__WHAT THIS TASK INVOLVES__. Go to the line in the entries below that holds "src/internal/workflow/expression.go, compileTemplate in" and repeat exactly from there through the line that holds "kept with it), [lru_order]", inclusive.

__SOURCE DATA__.
*** Block opens ***

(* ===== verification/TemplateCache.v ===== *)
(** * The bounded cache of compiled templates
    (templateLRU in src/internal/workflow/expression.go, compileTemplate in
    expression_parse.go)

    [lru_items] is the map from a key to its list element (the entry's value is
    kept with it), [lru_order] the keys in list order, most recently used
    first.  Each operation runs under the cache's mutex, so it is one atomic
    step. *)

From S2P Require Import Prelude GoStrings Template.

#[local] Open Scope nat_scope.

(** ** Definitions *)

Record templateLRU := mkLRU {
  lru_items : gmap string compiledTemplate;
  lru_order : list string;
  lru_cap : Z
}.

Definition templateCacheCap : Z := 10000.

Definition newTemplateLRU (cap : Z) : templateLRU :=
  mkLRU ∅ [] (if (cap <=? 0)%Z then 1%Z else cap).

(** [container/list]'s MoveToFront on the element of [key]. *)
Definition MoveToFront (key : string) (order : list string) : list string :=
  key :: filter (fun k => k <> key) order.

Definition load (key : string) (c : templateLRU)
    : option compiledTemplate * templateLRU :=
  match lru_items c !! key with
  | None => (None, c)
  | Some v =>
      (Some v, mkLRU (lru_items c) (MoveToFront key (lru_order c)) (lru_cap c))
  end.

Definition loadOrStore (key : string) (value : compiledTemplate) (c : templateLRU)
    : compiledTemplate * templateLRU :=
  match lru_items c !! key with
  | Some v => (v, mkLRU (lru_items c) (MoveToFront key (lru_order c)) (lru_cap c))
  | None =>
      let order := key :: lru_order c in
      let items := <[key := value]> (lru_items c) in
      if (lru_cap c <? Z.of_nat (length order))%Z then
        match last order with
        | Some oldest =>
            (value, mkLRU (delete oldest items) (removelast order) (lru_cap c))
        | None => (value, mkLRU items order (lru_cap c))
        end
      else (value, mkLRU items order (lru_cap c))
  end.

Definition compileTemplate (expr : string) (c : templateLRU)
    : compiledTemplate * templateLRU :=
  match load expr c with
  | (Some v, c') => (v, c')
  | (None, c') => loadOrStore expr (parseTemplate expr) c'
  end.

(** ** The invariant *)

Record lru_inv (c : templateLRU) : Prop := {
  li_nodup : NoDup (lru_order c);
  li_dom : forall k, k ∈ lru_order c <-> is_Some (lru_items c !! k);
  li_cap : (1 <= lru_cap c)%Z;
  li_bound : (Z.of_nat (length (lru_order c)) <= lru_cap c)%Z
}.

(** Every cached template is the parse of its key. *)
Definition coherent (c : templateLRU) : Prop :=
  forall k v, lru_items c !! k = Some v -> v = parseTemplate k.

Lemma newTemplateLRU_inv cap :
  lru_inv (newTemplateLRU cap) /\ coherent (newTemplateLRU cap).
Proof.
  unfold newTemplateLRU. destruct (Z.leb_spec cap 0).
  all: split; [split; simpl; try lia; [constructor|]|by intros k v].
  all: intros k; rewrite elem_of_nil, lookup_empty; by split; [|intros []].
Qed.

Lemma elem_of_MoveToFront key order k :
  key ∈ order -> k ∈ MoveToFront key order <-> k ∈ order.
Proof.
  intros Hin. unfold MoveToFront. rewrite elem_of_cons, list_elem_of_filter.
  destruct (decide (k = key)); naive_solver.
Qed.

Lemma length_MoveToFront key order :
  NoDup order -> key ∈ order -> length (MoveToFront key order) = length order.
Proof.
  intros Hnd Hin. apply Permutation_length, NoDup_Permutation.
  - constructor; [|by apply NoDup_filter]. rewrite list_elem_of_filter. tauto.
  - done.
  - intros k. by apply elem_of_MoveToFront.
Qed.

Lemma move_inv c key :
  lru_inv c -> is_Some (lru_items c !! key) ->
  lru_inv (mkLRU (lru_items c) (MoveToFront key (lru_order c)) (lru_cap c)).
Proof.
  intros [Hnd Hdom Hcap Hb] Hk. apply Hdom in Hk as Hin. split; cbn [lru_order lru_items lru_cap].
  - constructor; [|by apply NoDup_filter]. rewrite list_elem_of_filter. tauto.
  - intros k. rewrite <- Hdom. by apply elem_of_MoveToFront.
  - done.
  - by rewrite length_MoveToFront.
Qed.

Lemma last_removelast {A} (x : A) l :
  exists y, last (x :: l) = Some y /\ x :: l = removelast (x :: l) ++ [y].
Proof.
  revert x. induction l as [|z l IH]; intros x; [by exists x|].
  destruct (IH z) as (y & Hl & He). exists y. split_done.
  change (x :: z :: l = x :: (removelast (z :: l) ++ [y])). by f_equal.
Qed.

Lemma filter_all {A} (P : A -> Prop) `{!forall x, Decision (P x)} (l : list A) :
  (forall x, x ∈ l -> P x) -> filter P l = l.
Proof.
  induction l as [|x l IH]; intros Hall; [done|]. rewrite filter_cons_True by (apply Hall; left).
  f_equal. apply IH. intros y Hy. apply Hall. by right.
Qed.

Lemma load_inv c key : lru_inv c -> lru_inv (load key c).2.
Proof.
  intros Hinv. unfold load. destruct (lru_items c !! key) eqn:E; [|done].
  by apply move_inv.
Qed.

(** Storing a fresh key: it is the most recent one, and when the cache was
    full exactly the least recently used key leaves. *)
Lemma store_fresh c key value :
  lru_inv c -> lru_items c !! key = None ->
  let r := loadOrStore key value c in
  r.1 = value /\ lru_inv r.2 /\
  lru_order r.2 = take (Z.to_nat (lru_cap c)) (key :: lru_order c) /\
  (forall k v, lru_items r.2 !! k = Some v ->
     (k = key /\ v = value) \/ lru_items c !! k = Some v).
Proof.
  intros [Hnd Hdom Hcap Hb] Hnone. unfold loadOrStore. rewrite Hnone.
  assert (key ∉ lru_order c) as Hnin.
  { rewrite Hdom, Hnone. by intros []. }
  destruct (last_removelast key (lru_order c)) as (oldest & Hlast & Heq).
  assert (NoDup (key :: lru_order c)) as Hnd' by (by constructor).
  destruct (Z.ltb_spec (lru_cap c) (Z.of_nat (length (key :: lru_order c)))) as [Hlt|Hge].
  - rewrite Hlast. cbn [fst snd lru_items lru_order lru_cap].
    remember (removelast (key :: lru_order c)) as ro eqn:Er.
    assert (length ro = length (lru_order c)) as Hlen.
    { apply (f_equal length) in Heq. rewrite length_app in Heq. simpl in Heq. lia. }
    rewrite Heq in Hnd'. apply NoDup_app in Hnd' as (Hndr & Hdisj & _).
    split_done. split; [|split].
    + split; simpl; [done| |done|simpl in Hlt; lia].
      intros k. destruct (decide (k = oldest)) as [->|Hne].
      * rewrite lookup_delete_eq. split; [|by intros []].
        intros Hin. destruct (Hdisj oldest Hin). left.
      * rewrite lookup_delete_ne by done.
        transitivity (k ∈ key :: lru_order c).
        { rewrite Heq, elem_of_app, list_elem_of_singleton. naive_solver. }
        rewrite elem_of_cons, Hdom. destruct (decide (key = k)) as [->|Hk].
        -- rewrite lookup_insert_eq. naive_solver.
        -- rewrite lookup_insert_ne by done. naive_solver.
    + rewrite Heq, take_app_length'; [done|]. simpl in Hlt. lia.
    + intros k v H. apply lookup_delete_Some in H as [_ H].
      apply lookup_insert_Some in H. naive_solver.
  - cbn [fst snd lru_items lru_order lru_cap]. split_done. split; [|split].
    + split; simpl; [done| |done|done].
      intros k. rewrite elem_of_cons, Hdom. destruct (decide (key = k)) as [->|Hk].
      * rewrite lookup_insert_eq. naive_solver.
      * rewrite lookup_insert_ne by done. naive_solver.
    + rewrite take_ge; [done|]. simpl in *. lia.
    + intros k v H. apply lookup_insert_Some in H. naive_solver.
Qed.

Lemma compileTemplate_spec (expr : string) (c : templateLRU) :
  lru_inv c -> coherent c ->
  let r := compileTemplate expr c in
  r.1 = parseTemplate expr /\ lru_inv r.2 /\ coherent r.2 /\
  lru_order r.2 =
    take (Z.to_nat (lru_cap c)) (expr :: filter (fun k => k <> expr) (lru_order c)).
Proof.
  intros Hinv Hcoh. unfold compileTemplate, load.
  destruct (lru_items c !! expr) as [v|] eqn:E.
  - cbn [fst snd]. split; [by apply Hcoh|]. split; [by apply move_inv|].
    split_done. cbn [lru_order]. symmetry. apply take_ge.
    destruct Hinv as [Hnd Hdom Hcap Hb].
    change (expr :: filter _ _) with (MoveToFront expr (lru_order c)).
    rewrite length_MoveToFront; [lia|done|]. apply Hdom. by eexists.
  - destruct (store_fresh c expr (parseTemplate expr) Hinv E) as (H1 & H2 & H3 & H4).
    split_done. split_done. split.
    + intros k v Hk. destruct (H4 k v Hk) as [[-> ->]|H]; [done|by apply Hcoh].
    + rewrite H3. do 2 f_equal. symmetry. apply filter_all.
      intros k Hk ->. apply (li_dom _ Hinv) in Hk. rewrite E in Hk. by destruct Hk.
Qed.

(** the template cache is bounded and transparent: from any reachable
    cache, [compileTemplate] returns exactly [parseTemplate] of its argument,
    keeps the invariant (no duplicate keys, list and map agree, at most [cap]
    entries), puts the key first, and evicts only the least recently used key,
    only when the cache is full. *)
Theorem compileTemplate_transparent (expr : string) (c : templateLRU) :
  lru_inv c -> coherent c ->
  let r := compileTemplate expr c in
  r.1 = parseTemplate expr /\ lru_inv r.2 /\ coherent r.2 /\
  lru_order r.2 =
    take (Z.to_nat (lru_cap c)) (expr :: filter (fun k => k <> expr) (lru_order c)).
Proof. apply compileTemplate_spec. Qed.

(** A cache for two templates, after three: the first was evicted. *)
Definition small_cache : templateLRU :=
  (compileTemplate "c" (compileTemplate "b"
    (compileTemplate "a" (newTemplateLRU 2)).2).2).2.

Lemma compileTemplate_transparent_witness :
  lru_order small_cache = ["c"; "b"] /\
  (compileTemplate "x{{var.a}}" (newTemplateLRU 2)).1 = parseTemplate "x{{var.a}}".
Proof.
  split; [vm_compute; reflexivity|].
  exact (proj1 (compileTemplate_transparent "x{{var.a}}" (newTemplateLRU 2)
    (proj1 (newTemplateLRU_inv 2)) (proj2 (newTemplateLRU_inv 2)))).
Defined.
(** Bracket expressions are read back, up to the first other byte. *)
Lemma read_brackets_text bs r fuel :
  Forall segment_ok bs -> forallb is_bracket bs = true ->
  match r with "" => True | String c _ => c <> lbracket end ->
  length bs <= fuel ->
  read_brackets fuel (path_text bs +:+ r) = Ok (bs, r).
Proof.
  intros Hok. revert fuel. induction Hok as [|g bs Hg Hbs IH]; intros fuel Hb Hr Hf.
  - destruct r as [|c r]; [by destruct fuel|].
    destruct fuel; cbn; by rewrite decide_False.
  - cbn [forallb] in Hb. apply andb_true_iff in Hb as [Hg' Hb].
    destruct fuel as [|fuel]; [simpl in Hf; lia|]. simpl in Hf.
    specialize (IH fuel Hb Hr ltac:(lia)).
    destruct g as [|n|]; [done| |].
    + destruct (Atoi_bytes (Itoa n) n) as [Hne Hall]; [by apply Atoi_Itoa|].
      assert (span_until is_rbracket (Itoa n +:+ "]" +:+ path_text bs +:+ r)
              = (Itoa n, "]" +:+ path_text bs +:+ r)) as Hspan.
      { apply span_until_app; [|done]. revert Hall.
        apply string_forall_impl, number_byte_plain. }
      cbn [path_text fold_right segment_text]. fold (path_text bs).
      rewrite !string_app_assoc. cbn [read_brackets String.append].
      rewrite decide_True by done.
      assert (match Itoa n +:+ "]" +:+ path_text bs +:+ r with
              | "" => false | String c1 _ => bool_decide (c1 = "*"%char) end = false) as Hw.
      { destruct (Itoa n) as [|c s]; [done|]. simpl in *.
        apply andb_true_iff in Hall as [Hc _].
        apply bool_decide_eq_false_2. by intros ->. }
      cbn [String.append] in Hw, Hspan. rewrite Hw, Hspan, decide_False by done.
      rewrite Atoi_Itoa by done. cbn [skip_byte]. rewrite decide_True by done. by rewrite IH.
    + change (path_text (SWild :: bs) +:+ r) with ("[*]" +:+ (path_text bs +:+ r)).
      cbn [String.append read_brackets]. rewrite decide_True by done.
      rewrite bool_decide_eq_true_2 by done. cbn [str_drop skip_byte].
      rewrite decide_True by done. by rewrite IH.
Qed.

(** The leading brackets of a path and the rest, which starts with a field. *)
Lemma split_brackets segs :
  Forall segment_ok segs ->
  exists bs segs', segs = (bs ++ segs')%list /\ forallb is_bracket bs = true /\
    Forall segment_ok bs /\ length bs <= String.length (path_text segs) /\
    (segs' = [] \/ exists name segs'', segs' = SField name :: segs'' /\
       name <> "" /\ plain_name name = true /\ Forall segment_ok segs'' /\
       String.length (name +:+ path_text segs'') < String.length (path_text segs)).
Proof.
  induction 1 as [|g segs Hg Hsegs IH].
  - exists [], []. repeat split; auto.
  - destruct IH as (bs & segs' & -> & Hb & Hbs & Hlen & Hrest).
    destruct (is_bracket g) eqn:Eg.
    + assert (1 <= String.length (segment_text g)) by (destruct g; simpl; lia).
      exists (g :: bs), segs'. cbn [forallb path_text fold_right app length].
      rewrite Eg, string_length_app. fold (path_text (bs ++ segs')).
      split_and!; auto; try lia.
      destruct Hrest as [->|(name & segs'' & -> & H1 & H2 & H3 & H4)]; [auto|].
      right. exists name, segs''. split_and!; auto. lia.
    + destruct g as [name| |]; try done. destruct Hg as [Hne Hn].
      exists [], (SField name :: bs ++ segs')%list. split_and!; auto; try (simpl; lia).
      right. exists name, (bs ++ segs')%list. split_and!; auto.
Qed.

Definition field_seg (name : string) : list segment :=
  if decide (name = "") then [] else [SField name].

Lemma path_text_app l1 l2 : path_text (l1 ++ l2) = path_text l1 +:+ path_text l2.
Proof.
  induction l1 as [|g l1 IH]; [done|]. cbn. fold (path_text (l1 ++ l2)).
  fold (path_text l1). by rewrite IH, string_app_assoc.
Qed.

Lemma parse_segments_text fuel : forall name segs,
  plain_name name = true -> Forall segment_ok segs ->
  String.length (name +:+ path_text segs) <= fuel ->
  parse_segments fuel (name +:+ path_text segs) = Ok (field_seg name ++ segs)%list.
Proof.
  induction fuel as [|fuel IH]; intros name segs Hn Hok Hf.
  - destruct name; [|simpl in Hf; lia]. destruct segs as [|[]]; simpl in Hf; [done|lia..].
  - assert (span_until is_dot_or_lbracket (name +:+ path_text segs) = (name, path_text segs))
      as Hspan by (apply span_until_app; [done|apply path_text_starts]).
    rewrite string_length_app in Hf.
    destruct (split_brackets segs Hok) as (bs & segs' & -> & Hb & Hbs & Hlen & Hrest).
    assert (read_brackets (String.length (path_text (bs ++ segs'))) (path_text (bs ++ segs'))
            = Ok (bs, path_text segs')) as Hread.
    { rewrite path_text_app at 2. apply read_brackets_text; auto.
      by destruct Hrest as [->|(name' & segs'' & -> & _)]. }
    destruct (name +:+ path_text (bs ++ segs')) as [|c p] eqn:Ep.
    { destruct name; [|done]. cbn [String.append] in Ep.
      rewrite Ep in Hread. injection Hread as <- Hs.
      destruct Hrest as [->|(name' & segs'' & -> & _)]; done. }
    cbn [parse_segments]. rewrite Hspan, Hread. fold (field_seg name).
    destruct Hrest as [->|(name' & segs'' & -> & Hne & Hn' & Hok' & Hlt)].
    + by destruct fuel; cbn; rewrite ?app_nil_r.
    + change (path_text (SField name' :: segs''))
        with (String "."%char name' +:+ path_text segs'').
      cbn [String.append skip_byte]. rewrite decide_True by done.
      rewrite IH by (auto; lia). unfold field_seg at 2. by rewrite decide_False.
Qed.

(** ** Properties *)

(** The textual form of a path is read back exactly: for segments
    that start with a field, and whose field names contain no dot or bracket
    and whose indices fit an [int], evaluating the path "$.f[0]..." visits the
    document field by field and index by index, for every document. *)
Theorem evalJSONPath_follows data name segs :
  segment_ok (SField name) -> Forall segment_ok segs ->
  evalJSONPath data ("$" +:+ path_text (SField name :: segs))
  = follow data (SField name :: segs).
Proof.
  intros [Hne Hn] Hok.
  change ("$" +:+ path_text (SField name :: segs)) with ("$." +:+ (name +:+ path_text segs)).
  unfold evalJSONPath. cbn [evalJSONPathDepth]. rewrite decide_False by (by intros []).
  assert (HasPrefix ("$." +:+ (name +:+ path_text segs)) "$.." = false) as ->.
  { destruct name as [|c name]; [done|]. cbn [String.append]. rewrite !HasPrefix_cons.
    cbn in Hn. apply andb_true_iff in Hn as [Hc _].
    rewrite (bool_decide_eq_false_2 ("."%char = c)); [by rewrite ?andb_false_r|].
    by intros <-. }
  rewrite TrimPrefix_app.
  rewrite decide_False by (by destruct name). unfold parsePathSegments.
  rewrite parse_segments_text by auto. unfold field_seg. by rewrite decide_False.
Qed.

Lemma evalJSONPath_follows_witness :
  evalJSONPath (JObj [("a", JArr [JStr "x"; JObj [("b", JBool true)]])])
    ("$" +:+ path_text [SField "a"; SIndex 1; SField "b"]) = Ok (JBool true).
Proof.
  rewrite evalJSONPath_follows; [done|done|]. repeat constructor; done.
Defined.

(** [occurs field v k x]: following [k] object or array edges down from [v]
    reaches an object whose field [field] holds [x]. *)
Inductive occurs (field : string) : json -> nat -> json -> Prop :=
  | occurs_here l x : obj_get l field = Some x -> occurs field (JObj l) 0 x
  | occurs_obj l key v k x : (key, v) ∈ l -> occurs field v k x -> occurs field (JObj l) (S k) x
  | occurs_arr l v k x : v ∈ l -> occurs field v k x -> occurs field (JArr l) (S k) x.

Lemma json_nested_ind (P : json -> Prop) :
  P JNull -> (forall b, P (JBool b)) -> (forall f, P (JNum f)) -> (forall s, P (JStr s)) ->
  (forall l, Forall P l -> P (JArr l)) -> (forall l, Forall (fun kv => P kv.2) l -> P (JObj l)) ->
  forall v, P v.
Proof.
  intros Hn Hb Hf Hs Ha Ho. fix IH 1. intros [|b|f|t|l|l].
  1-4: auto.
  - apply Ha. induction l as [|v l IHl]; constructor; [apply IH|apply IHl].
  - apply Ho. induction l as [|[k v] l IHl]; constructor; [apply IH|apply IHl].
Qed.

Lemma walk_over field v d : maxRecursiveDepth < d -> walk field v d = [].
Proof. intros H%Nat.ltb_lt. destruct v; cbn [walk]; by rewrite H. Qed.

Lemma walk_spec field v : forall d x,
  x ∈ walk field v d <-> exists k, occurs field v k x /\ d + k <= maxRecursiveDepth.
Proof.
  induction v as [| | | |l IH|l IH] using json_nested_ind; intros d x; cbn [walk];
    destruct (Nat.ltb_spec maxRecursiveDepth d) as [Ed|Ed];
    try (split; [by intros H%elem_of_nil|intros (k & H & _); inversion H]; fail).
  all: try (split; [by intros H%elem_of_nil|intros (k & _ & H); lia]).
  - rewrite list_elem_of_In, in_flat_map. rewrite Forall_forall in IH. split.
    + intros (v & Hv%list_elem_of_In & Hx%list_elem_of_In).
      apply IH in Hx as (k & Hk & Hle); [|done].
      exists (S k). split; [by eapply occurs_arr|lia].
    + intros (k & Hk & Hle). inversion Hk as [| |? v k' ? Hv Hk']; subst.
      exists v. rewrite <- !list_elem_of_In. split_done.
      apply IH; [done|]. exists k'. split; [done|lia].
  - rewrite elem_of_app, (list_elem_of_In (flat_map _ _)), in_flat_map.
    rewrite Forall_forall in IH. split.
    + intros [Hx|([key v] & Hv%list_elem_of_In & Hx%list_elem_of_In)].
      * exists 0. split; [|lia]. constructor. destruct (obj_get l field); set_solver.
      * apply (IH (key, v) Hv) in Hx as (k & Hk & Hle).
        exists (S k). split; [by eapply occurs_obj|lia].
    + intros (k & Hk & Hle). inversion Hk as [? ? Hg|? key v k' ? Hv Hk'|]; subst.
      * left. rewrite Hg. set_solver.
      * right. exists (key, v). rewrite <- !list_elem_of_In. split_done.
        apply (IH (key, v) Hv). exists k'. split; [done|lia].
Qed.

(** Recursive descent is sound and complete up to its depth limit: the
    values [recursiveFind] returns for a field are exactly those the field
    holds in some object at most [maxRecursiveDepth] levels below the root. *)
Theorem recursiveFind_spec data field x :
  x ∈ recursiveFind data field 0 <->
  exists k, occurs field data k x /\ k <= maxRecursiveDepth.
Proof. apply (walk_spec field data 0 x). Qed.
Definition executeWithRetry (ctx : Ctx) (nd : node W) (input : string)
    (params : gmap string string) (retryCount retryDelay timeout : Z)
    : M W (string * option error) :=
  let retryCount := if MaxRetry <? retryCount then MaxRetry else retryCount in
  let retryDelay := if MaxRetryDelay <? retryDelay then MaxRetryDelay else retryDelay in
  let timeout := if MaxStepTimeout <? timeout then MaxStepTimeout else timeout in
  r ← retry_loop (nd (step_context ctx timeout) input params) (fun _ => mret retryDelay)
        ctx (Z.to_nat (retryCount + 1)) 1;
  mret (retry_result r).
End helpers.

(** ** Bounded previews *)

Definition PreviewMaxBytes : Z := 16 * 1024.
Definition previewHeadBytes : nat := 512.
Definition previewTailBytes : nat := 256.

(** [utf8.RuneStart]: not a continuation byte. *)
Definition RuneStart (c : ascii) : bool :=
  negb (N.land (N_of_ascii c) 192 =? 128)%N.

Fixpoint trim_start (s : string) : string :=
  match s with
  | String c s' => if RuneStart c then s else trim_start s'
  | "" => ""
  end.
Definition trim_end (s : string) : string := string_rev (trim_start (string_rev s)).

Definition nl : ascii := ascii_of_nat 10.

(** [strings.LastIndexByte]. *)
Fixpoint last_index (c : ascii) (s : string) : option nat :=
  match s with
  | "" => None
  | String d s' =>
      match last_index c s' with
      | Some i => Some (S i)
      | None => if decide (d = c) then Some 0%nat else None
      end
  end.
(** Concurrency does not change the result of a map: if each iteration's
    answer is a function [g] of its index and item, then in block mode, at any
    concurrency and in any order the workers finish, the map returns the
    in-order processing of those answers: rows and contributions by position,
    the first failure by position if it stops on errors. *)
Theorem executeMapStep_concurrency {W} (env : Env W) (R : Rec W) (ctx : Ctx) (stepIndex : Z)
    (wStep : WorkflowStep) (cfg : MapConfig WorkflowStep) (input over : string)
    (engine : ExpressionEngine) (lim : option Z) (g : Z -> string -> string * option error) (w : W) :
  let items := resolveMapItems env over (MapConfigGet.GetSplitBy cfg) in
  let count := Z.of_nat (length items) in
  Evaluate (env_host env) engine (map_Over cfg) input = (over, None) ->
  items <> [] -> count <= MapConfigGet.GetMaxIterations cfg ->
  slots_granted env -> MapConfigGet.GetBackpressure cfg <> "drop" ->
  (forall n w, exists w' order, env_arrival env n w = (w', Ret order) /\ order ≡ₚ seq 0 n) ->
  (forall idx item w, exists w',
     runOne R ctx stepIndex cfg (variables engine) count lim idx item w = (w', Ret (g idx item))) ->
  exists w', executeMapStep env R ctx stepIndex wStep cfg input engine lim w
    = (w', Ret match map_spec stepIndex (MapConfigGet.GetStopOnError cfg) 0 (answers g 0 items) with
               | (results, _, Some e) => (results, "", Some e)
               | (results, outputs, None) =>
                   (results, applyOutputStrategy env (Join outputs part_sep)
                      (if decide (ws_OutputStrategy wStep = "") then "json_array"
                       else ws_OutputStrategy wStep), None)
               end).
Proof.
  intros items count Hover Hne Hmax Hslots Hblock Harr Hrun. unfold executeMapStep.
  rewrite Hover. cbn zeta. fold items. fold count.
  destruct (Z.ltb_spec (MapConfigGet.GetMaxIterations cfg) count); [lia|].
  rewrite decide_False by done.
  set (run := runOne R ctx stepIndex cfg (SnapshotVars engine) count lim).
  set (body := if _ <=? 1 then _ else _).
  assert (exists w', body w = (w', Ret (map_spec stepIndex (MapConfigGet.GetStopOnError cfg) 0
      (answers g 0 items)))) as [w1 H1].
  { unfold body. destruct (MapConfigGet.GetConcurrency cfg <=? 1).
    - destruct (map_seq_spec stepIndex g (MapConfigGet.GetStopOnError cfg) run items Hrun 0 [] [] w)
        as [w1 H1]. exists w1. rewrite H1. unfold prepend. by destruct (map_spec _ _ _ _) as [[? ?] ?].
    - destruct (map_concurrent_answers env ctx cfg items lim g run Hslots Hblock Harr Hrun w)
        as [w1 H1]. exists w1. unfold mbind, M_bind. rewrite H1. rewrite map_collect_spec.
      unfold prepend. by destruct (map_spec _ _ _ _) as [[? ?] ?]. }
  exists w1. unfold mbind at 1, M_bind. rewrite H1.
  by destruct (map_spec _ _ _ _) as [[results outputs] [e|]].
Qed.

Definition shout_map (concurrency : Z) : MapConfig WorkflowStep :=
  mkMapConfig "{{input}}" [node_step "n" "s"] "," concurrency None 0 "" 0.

*** Block closes ***

__WORKED SOLUTION__.
    (templateLRU in src/internal/workflow/expression.go, compileTemplate in
    expression_parse.go)

    [lru_items] is the map from a key to its list element (the entry's value is
    kept with it), [lru_order] the keys in list order, most recently used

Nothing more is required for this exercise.